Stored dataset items
Lemma lines_in_range size : Forall (line_in_range size) (lines size).
Proof.
  unfold lines. rewrite !Forall_app, !Forall_fmap. repeat split.
  - apply Forall_forall. intros i Hi%elem_of_seqZ k Hk. simpl.
    apply in_range_spec. simpl. lia.
  - apply Forall_forall. intros i Hi%elem_of_seqZ k Hk. simpl.
    apply in_range_spec. simpl. lia.
  - repeat constructor; intros k Hk; apply in_range_spec; simpl; lia.
Qed.

(** C1, as stated, fails: on [two_columns] a column is filled with crosses,
    and [check_for_winner] answers noughts. *)
Lemma check_for_winner_not_iff :
  board_wf 3 two_columns /\
  (exists line, line ∈ lines 3 /\ line_won_by 3 two_columns line Crosses) /\
  check_for_winner 3 two_columns = Some (Some Noughts) /\
  check_for_winner 3 two_columns <> Some (Some Crosses).
Proof.
  split; [reflexivity|]. split.
  - exists (column 1). split.
    + unfold lines. apply elem_of_app. left. apply list_elem_of_fmap.
      exists 1. split; [done|]. apply elem_of_seqZ. lia.
    + intros k Hk.
      assert (k = 0 \/ k = 1 \/ k = 2) as [-> | [-> | ->]] by lia;
        reflexivity.
  - split; [reflexivity | discriminate].
Qed.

WHAT THE TASK ASKS:
Above are the entries; copy out every line among them that contains the word "intros".

SOLUTION TO THIS EXERCISE:
  - apply Forall_forall. intros i Hi%elem_of_seqZ k Hk. simpl.
  - apply Forall_forall. intros i Hi%elem_of_seqZ k Hk. simpl.
  - repeat constructor; intros k Hk; apply in_range_spec; simpl; lia.
    + intros k Hk.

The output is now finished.